Kallar Syedan a major Potohar town lies on its South Eastern side. A ridge forms a crest line on its immediate East, shielding the view towards Thoa Khalsa. An interesting feature of this ridge line is that it is a watershed to two different rivers i.e. Indus and Jehlum. The water that flows towards East and south of this line goes into Jehlum River, while that flowing in the western and northern directions goes into River Indus. This watershed line then turns towards village Bhura Hayal itself. On a few houses on upper crest of the Bhura Hayal and Maira ( a small village located close by), this interesting phenomena can practically be observed where water from roof top goes to Indus River while that from the courtyard to the River Jehlum (really interesting). Road passing through the village goes to Hajira and Rawalakot in Kashmir. Another road going to Kashmir through Kahuta joins in this road at Beor near River Jehlum. The average temperature remains from 10 to 20 degrees Celsius in winter and from 25 to 38 degrees Celsius in Summer.
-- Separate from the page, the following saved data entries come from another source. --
Lemma push2_spec d sp x :
  rf d RSP = sp -> 16 <= sp < 2 ^ 64 -> 0 <= gs d < 2 ^ 64 -> mem d (gs d) = x -> 0 <= x ->
  x + PCD_NOT_GEN_OFFSET < 2 ^ 64 -> ~ sp - 16 <= x + PCD_NOT_GEN_OFFSET < sp -> ~ sp - 16 <= gs d < sp ->
  let p := exec [Push RDI; Push RAX; LoadGs RDI PCD_SELF_OFFSET; AddI RDI PCD_NOT_GEN_OFFSET; IncM RDI 0] d in
  rf p RSP = sp - 16 /\ (forall r, r <> RSP -> r <> RDI -> rf p r = rf d r) /\ same_control d p /\
  mem p (sp - 16) = rf d RAX /\ mem p (sp - 8) = rf d RDI /\
  mem p (x + PCD_NOT_GEN_OFFSET) = u64 (mem d (x + PCD_NOT_GEN_OFFSET) + 1) /\
  forall a, ~ sp - 16 <= a < sp -> a <> x + PCD_NOT_GEN_OFFSET -> mem p a = mem d a.
Proof.
  intros Hsp Hb Hgs Hself Hx Hx' Ho Ho'. cbv zeta.
  destruct (push_word_at (rf d RDI) d sp Hsp ltac:(lia)) as (P1 & P2 & P3 & P4). rewrite exec_cons. cbn [exec1].
  set (d1 := push_word (rf d RDI) d) in *. clearbody d1.
  destruct (push_word_at (rf d1 RAX) d1 (sp - 8) P1 ltac:(lia)) as (Q1 & Q2 & Q3 & Q4). rewrite exec_cons. cbn [exec1].
  set (d2 := push_word (rf d1 RAX) d1) in *. clearbody d2. rewrite (P3 RAX) in Q2 by done. rewrite P2 in Q2.
  replace (sp - 8 - 8) with (sp - 16) in * by lia.
  assert (gs d2 = gs d) as Eg by (destruct P4 as (_ & _ & P4 & _), Q4 as (_ & _ & Q4 & _); congruence).
  destruct (inc_spec d2 x) as (I1 & I2 & I3 & I4); [by rewrite Eg| |done|done|].
  { rewrite Eg, Q2, !write_ne by lia. done. }
  set (p := exec _ d2) in *. clearbody p. rewrite I4, Q2. unfold PCD_NOT_GEN_OFFSET in *. split_and!.
  - by rewrite I2.
  - intros r Hr Hr'. by rewrite I2, Q3, P3.
  - transitivity d1; [done|]. by transitivity d2.
  - irq_mem. done.
  - irq_mem. done.
  - rewrite write_eq, !write_ne by lia. done.
  - intros a Ha Ha'. rewrite !write_ne by lia. done.
Qed.

Lemma pop_word r s sp : rf s RSP = sp -> 0 <= sp -> sp + 8 < 2 ^ 64 -> r <> RSP ->
  let p := exec1 s (Pop r) in
  rf p RSP = sp + 8 /\ rf p r = mem s sp /\ (forall q, q <> RSP -> q <> r -> rf p q = rf s q) /\ same_control s p /\
  mem p = mem s.
Proof.
  intros Hsp H0 Hb Hr. cbn [exec1]. cbv zeta. rewrite Hsp, u64_small by (unfold is_u64; lia).
  split_and!; try done.
  - rewrite rf_set_ne by done. apply rf_set_eq.
  - apply rf_set_eq.
  - intros q Hq Hq'. by rewrite !rf_set_ne by done.
Qed.

(** The wake-up also writes to the acknowledgement register of the local APIC. *)
Context (apic : Z) (Hapic : 0 <= apic < 2 ^ 32 /\ ~ ibase <= apic + 0xB0 < ist).

(** The acknowledgement and the return. *)
Lemma wakeup_tail_spec s sp rip' cs fl rsp' :
  rf s RSP = sp -> 0 <= sp -> sp + 56 < 2 ^ 64 -> mem s local_apic_mapping = apic ->
  words_at (mem s) (sp + 16) [rip'; cs; fl; rsp'] -> ~ sp <= apic + 0xB0 < sp + 56 ->
  let e := exec [LoadAbs RDI local_apic_mapping; XorSelf RAX; Store RDI 0xB0 RAX; Pop RAX; Pop RDI; Iretq] s in
  (forall r, r <> RSP -> r <> RAX -> r <> RDI -> rf e r = rf s r) /\ rf e RAX = mem s sp /\ rf e RDI = mem s (sp + 8) /\
  rf e RSP = rsp' /\ rip e = rip' /\ rflags e = fl /\ user e = negb (Z.land cs 3 =? 0) /\
  cr3 e = cr3 s /\ fs e = fs s /\ gs e = gs s /\ tr e = tr s /\ mem e = write (apic + 0xB0) 0 (mem s).
Proof.
  intros Hsp Hlo Hhi Hl Hw Ho. cbv zeta. rewrite 3!exec_cons. set (s1 := exec1 _ (Store RDI 0xB0 RAX)).
  assert ((forall r, r <> RAX -> r <> RDI -> rf s1 r = rf s r) /\ same_control s s1 /\
    mem s1 = write (apic + 0xB0) 0 (mem s)) as (S1 & (C1 & C2 & C3 & C4 & _) & S3).
  { unfold s1. cbn -[u64]. rewrite Hl, u64_small by (unfold is_u64; lia). split_and!; try done.
    - intros r Hr Hr'. by destruct r.
    - unfold same_control. cbn. rewrite status_system. by split_and!. }
  clearbody s1. rewrite exec_cons. destruct (pop_word RAX s1 sp) as (A1 & A2 & A3 & (D1 & D2 & D3 & D4 & _) & A5);
    [by rewrite S1|lia|lia|done|].
  set (s2 := exec1 s1 (Pop RAX)) in *. clearbody s2. rewrite exec_cons.
  destruct (pop_word RDI s2 (sp + 8)) as (B1 & B2 & B3 & (E1 & E2 & E3 & E4 & _) & B5); [done|lia|lia|done|].
  set (s3 := exec1 s2 (Pop RDI)) in *. clearbody s3. replace (sp + 8 + 8) with (sp + 16) in B1 by lia.
  destruct (iretq_spec s3 (sp + 16) rip' cs fl rsp') as (I1 & I2 & I3 & I4 & I5 & I6 & I7 & I8 & I9 & I10); [done|lia|lia| |].
  { eapply words_at_ext; [|exact Hw]. cbn [length]. intros b Hb. rewrite B5, A5, S3. apply write_ne. lia. }
  set (e := exec [Iretq] s3) in *. clearbody e. split_and!; try congruence.
  - intros r H1 H2 H3. rewrite I1, B3, A3, S1 by done. done.
  - rewrite I1, B3, A2, S3, write_ne by (done || lia). done.
  - rewrite I1, B2, A5, S3, write_ne by (done || lia). done.
Qed.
The maximum spell of heat in summer is felt in June, July, August and up to the middle of September only, in all other months the weather remains pleasant. Sehora, Kaka, Rakh, Nullah, Karlahi, Dhaniam, Hallan, Dehri, Mandhar, Qibli, Pari, Aara, Dhok Peeple Wali are some other villages around. Sai, Kot, Bamlot, Mowara, Pamana, are slightly away.

==Livelihoods==
Farming is the main profession, however many prefer joining service sector, particularly Army. Area has produced many veteran soldiers who have proudly served in Pakistan as well as in British Army. Some participated in Burma campaign during Second World War. Wheat, barley, mustard, maze, peanuts and Indian pulses are some of the major crops grown here. There is a lot of potential for goat and cattle farming which however is not being fully utilized. People are cooperative, friendly and caring. They have preserved rich traditions of Potohar to a great extent. Potohari language with its original dialects and accent is spoken by locals, however English and Urdu language have significantly influenced and changed the dialect/ accent amongst educated people. The rich culture and traditions of the area are also changing due to media and other related developments.